> ASSIGNMENT
Taking the line that contains "Definition clip_default : Q := 1." as the starting point, give again exactly every line up to and including the last line of the records below.

> INPUT DATA
(* ===== verification/PlannerOk.v ===== *)
(** * What the binder makes of a text

    A bound SELECT refers to the columns it has: [from_shape] and [query_shape]
    say that the schemas carried by joins and sorts are those of the rows below
    them, and that every column reference is in range.  With it, a plan whose
    expressions evaluate on the rows they meet is one the executor answers:
    [query_safe], [query_width]. *)

From Stdlib Require Import Strings.Byte Strings.String ZArith Lia Sorted Permutation.
From stdpp Require Import prelude list gmap strings.
From S2P Require Import Prelude LsmKey SstHeader Memtable Journaled Lsm LsmDurable Engine EngineRest BlockStore BlockJournal Journal Page TuplePage MemoryPool Workspace Value ValueCodec Compare KeyCodec RustText Temporal Expression ExprTyping RowTable RowTableOk RowStore SystemCatalog Catalog CatalogOk CatalogRuns Binder Plan Spill Sort SortOk Joins JoinsOk GraceHash Volcano VolcanoOk SqlTree BindSql Planner.

(** ** Columns in range *)

Section columns.
Context {DEC : RustDecimal} {JS : SerdeJson} {ST : StdText} {CAL : Calendar} {XC : ExprCrates}.

Fixpoint columns_in (n : nat) (e : Expr) : bool :=
  match e with
  | EColumn i => i <? n
  | ELiteral _ => true
  | EBinary _ l r => columns_in n l && columns_in n r
  | ENot e | EIsNull e _ | ENeg e | ECast e _ => columns_in n e
  | ECall _ args => forallb (columns_in n) args
  | ELike e p _ => columns_in n e && columns_in n p
  | ECase branches els =>
      forallb (fun b => columns_in n b.1 && columns_in n b.2) branches && match els with Some e => columns_in n e | None => true end
  | EArray elements => forallb (columns_in n) elements
  end.

(** A bound expression of which every column is in range. *)
Definition ranged (n : nat) (b : bound) : Prop := forall e, b = Ok e -> columns_in n e = true.

Lemma res_bind_inv {E A B} (m : res E A) (f : A -> res E B) b : (m ≫= f) = Ok b -> exists a, m = Ok a /\ f a = Ok b.
Proof. destruct m as [a|e|]; [|done..]. intros H. by exists a. Qed.

Ltac inv_bind H := repeat (apply res_bind_inv in H as (? & ? & H)).

Lemma collect_ranged n (l : list bound) es : Forall (ranged n) l -> collect_res l = Ok es -> forallb (columns_in n) es = true.
Proof.
  intros H. revert es. induction H as [|b l Hb _ IH]; intros es E; cbn in E; [by injection E as <-|].
  destruct b as [e| |]; [|done..]. destruct (collect_res l) as [es'| |]; [|done..]. injection E as <-. cbn. rewrite (Hb e eq_refl). by apply IH.
Qed.

Lemma resolve_in (s : Scope) rel name i : resolve s rel name = Ok i -> (i < scope_len s)%nat.
Proof.
  destruct (resolve_unique s rel name) as [-> Hm]. intros E. destruct (Binder.matches s rel name) as [|j [|j' l]] eqn:Em; [done| |done]. injection E as <-.
  destruct (proj1 (Hm j)) as (f & r & _ & Hc & _); [left|]. by apply lookup_lt_Some in Hc.
Qed.

(** The columns of the innermost scope. *)
Definition width (scopes : list Scope) : nat := match last scopes with Some s => scope_len s | None => 0 end.

Lemma in_chain_ranged n value items : columns_in n value = true -> Forall (ranged n) items ->
  forall acc e, match acc with Some a => columns_in n a = true | None => True end -> in_chain value acc items = Ok e ->
  match e with Some e => columns_in n e = true | None => True end.
Proof.
  intros Hv H. induction H as [|b l Hb _ IH]; intros acc e Ha E; cbn [in_chain] in E; [by injection E as <-|].
  inv_bind E. apply IH in E; [done|]. destruct acc as [a|]; cbn; rewrite ?Ha, Hv; by apply Hb.
Qed.

Lemma case_ranged n operand conditions branches : match operand with Some o => columns_in n o = true | None => True end ->
  Forall (fun c => ranged n c.1 /\ ranged n c.2) conditions -> case_branches operand conditions = Ok branches ->
  forallb (fun b => columns_in n b.1 && columns_in n b.2) branches = true.
Proof.
  intros Ho H. revert branches. induction H as [|[c r] l [Hc Hr] _ IH]; intros branches E; cbn [case_branches] in E; [by injection E as <-|].
  inv_bind E. injection E as <-. cbn in *. rewrite (IH _ H1), (Hr _ H0), andb_true_r, andb_true_r. destruct operand as [o|]; [|by apply Hc].
  cbn. rewrite Ho. by apply Hc.
Qed.

Lemma opt_ranged n (o : option bound) e : (forall b, o = Some b -> ranged n b) -> opt_bound o = Ok e -> match e with Some e => columns_in n e = true | None => True end.
Proof. intros H E. destruct o as [b|]; cbn in E; [|by injection E as <-]. destruct b as [x| |]; [|done..]. injection E as <-. exact (H _ eq_refl x eq_refl). Qed.

Lemma default_ranged n (o : option bound) d e : (forall b, o = Some b -> ranged n b) -> columns_in n d = true -> default (Ok d) o = Ok e -> columns_in n e = true.
Proof. intros H Hd E. destruct o as [b|]; cbn in E; [exact (H b eq_refl e E)|]. by injection E as <-. Qed.

Lemma option_ranged n (f : AstExpr -> bound) o : (forall a, o = Some a -> ranged n (f a)) -> forall b, option_map f o = Some b -> ranged n b.
Proof. intros H b E. destruct o as [a|]; [|done]. injection E as <-. by apply H. Qed.

Lemma typed_string_ranged n d v : ranged n (bind_typed_string d v).
Proof. intros e E. destruct d; try discriminate E; cbn in E; try (destruct (is_tz_aware tz); [|try discriminate E]; try discriminate E); inv_bind E; by injection E as <-. Qed.

Lemma function_ranged n scopes name c args d : (forall l, args = Some l -> Forall (fun a => forall e, a = Some e -> ranged n (bind_expr scopes e)) l) ->
  ranged n (bind_function name c (option_map (map (option_map (bind_expr scopes))) args) d).
Proof.
  intros H x E. unfold bind_function in E. inv_bind E. destruct c; [done|]. destruct args as [l|]; [|done]. cbn [option_map] in E. destruct d; [done|].
  apply res_bind_inv in E as (es & Ees & E). inv_bind E. injection E as <-. cbn. eapply collect_ranged; [|exact Ees]. apply Forall_fmap, Forall_map.
  eapply Forall_impl; [exact (H l eq_refl)|]. intros [y|] Hy; [|done]. cbn. by apply Hy.
Qed.

Lemma in_list_ranged n b items negated : ranged n b -> Forall (ranged n) items -> ranged n (bind_in_list b items negated).
Proof.
  intros Hb Hi x E. unfold bind_in_list in E. apply res_bind_inv in E as (v & Ev & E). apply res_bind_inv in E as (acc & Ea & E). injection E as <-.
  pose proof (in_chain_ranged n v items (Hb v Ev) Hi None acc I Ea) as Ha. destruct acc, negated; done.
Qed.

Lemma substring_ranged n b f g : ranged n b -> (forall x, f = Some x -> ranged n x) -> (forall x, g = Some x -> ranged n x) -> ranged n (bind_substring b f g).
Proof.
  intros Hb Hf Hg x E. unfold bind_substring in E. apply res_bind_inv in E as (v & Ev & E). apply res_bind_inv in E as (u & Eu & E).
  apply res_bind_inv in E as (w & Ew & E). injection E as <-. cbn. rewrite (Hb v Ev), (default_ranged n f (ELiteral _) u Hf eq_refl Eu), (default_ranged n g (ELiteral _) w Hg eq_refl Ew). done.
Qed.
Definition defaultConfiguration : Configuration :=
  {| addLayers := true; apiKey := None; apiKMSKey := None; site := "datadoghq.com";
     logLevel := "info"; flushMetricsToLogs := false; nodeModuleType := None |}.

(** [if (environment[k] === undefined) { environment[k] = v; }] *)
Definition setIfUndefined (k : string) (v : JSValue) (environment : gmap string JSValue)
    : gmap string JSValue :=
  match environment !! k with
  | None => <[k := v]> environment
  | Some _ => environment
  end.

Definition setEnvConfiguration (config : Configuration) (service : Service) : Service :=
  let prov := provider service in
  let environment := match environment prov with None => ∅ | Some e => e end in
  let environment :=
    match apiKey config with
    | Some k => setIfUndefined apiKeyEnvVar (JSString k) environment
    | None => environment
    end in
  let environment :=
    match apiKMSKey config with
    | Some k => setIfUndefined apiKeyKMSEnvVar (JSString k) environment
    | None => environment
    end in
  let environment := setIfUndefined siteURLEnvVar (JSString (site config)) environment in
  let environment := setIfUndefined logLevelEnvVar (JSString (logLevel config)) environment in
  let environment :=
    setIfUndefined logForwardingEnvVar (JSBool (flushMetricsToLogs config)) environment in
  {| provider := {| region := region prov; environment := Some environment |};
     functions := functions service; plugins := plugins service |}.

(* ------------------------------------------------------------------ *)
(** ** src/env.ts: getConfig *)

(** [Partial<Configuration>]: each key may be absent. *)
Record PartialConfiguration := mkPartialConfiguration {
  p_addLayers : option bool;
  p_apiKey : option string;
  p_apiKMSKey : option string;
  p_site : option string;
  p_logLevel : option string;
  p_flushMetricsToLogs : option bool;
  p_nodeModuleType : option string;
}.

Definition emptyPartial : PartialConfiguration :=
  {| p_addLayers := None; p_apiKey := None; p_apiKMSKey := None; p_site := None;
     p_logLevel := None; p_flushMetricsToLogs := None; p_nodeModuleType := None |}.

(** [service.custom], of which the plugin reads the [datadog] key. *)
Record Custom := mkCustom { datadog : option PartialConfiguration }.

Definition spread {A} (over : option A) (base : A) : A :=
  match over with Some x => x | None => base end.

(** [getConfig(service)], given [service.custom]; [{...defaultConfiguration,
    ...datadog}] takes each key of [datadog] that is present. *)
Definition getConfig (custom : option Custom) : Configuration :=
  let custom := match custom with None => {| datadog := None |} | Some c => c end in
  let dd := match datadog custom with None => emptyPartial | Some d => d end in
  {| addLayers := spread (p_addLayers dd) (addLayers defaultConfiguration);
     apiKey := match p_apiKey dd with Some k => Some k | None => apiKey defaultConfiguration end;
     apiKMSKey := match p_apiKMSKey dd with
                  | Some k => Some k | None => apiKMSKey defaultConfiguration end;
     site := spread (p_site dd) (site defaultConfiguration);
     logLevel := spread (p_logLevel dd) (logLevel defaultConfiguration);
     flushMetricsToLogs := spread (p_flushMetricsToLogs dd) (flushMetricsToLogs defaultConfiguration);
     nodeModuleType := match p_nodeModuleType dd with
                       | Some k => Some k | None => nodeModuleType defaultConfiguration end |}.
(** * libsensorimotor: the [sensorimotor] device proxy

    A shallow embedding of [src/sensorimotor.hpp]: the control law
    ([execute_controller]), the frame encoder
    ([enqueue_command_set_voltage]), the byte-wise frame parser
    ([receive_data], [receive_response]) and the statistics tracker
    ([Statistics_t::update]).

    Numbers.  A C++ [double] (and the one [float]) is modelled by a
    rational of [Q]; comparisons are the comparisons of [Q]; infinities
    and NaN are outside this model.  In the control law, the decoder and
    the statistics the quantities are real-valued and every arithmetic
    operation of the source is the corresponding exact operation.  The
    frame encoder is different: it turns a product of doubles into an
    integer with [round], and the rounding of the product decides which
    integer comes out.  Its two multiplications are therefore rounded to
    double precision ([double_mul]).  Integers are [Z]; where the source
    narrows or wraps one ([uint8_t], [int16_t], [unsigned]) the
    wrap-around is written out. *)

From Stdlib Require Import ZArith QArith Qminmax Qround Qabs Qpower Qreduction.
From Stdlib Require Import Lqa Lia List Bool.
From Stdlib Require Import Morphisms.
Import ListNotations.
Local Open Scope Q_scope.

(** ** Comparisons and the small numeric helpers of the header *)

(** [a < b] on doubles, as a boolean. *)
Definition Qltb (a b : Q) : bool := negb (Qle_bool b a).

(** [std::max(a, b)] is [(a < b) ? b : a]; [std::min(a, b)] is
    [(b < a) ? b : a]. *)
Definition std_max (a b : Q) : Q := if Qltb a b then b else a.
Definition std_min (a b : Q) : Q := if Qltb b a then b else a.

Definition pos (value : Q) : Q := std_max 0 value.
Definition neg (value : Q) : Q := std_min 0 value.

Definition posneg (value p n : Q) : Q := p * pos value + n * neg value.

(** [(word - 512) / 512.0]: the subtraction is done on [int]. *)
Definition uint_to_sc (word : Z) : Q := inject_Z (word - 512) / 512.

(** Modelled from the spec: [clip] of [common/modules.h], which is not
    part of the sources at hand.  "A generic clamp(x, bound=1.0) that
    restricts x to [−bound, +bound]". *)
Definition clip (x bound : Q) : Q :=
  if Qltb bound x then bound
  else if Qltb x (- bound) then - bound
  else x.

(** The default second argument of [clip]. *)
Definition clip_default : Q := 1.

(** ** Double-precision multiplication

    The result of an arithmetic operation on doubles is the exact result
    rounded to the nearest number with a 53-bit significand, halfway
    cases to the one whose significand is even (the default rounding
    mode of IEEE 754 binary64).  The exponent range is not modelled:
    there is no overflow and no gradual underflow.  This agrees with
    binary64 on the two products of the encoder, a double of magnitude at
    most 0.5 by an integer: such a product is far below the overflow
    threshold, and it is a multiple of the smallest subnormal, so that
    where binary64 would underflow the product is exact in both. *)

Definition pow2 (e : Z) : Q := 2 ^ e.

> EXERCISE ANSWER
Definition clip_default : Q := 1.

(** ** Double-precision multiplication

    The result of an arithmetic operation on doubles is the exact result
    rounded to the nearest number with a 53-bit significand, halfway
    cases to the one whose significand is even (the default rounding
    mode of IEEE 754 binary64).  The exponent range is not modelled:
    there is no overflow and no gradual underflow.  This agrees with
    binary64 on the two products of the encoder, a double of magnitude at
    most 0.5 by an integer: such a product is far below the overflow
    threshold, and it is a multiple of the smallest subnormal, so that
    where binary64 would underflow the product is exact in both. *)

Definition pow2 (e : Z) : Q := 2 ^ e.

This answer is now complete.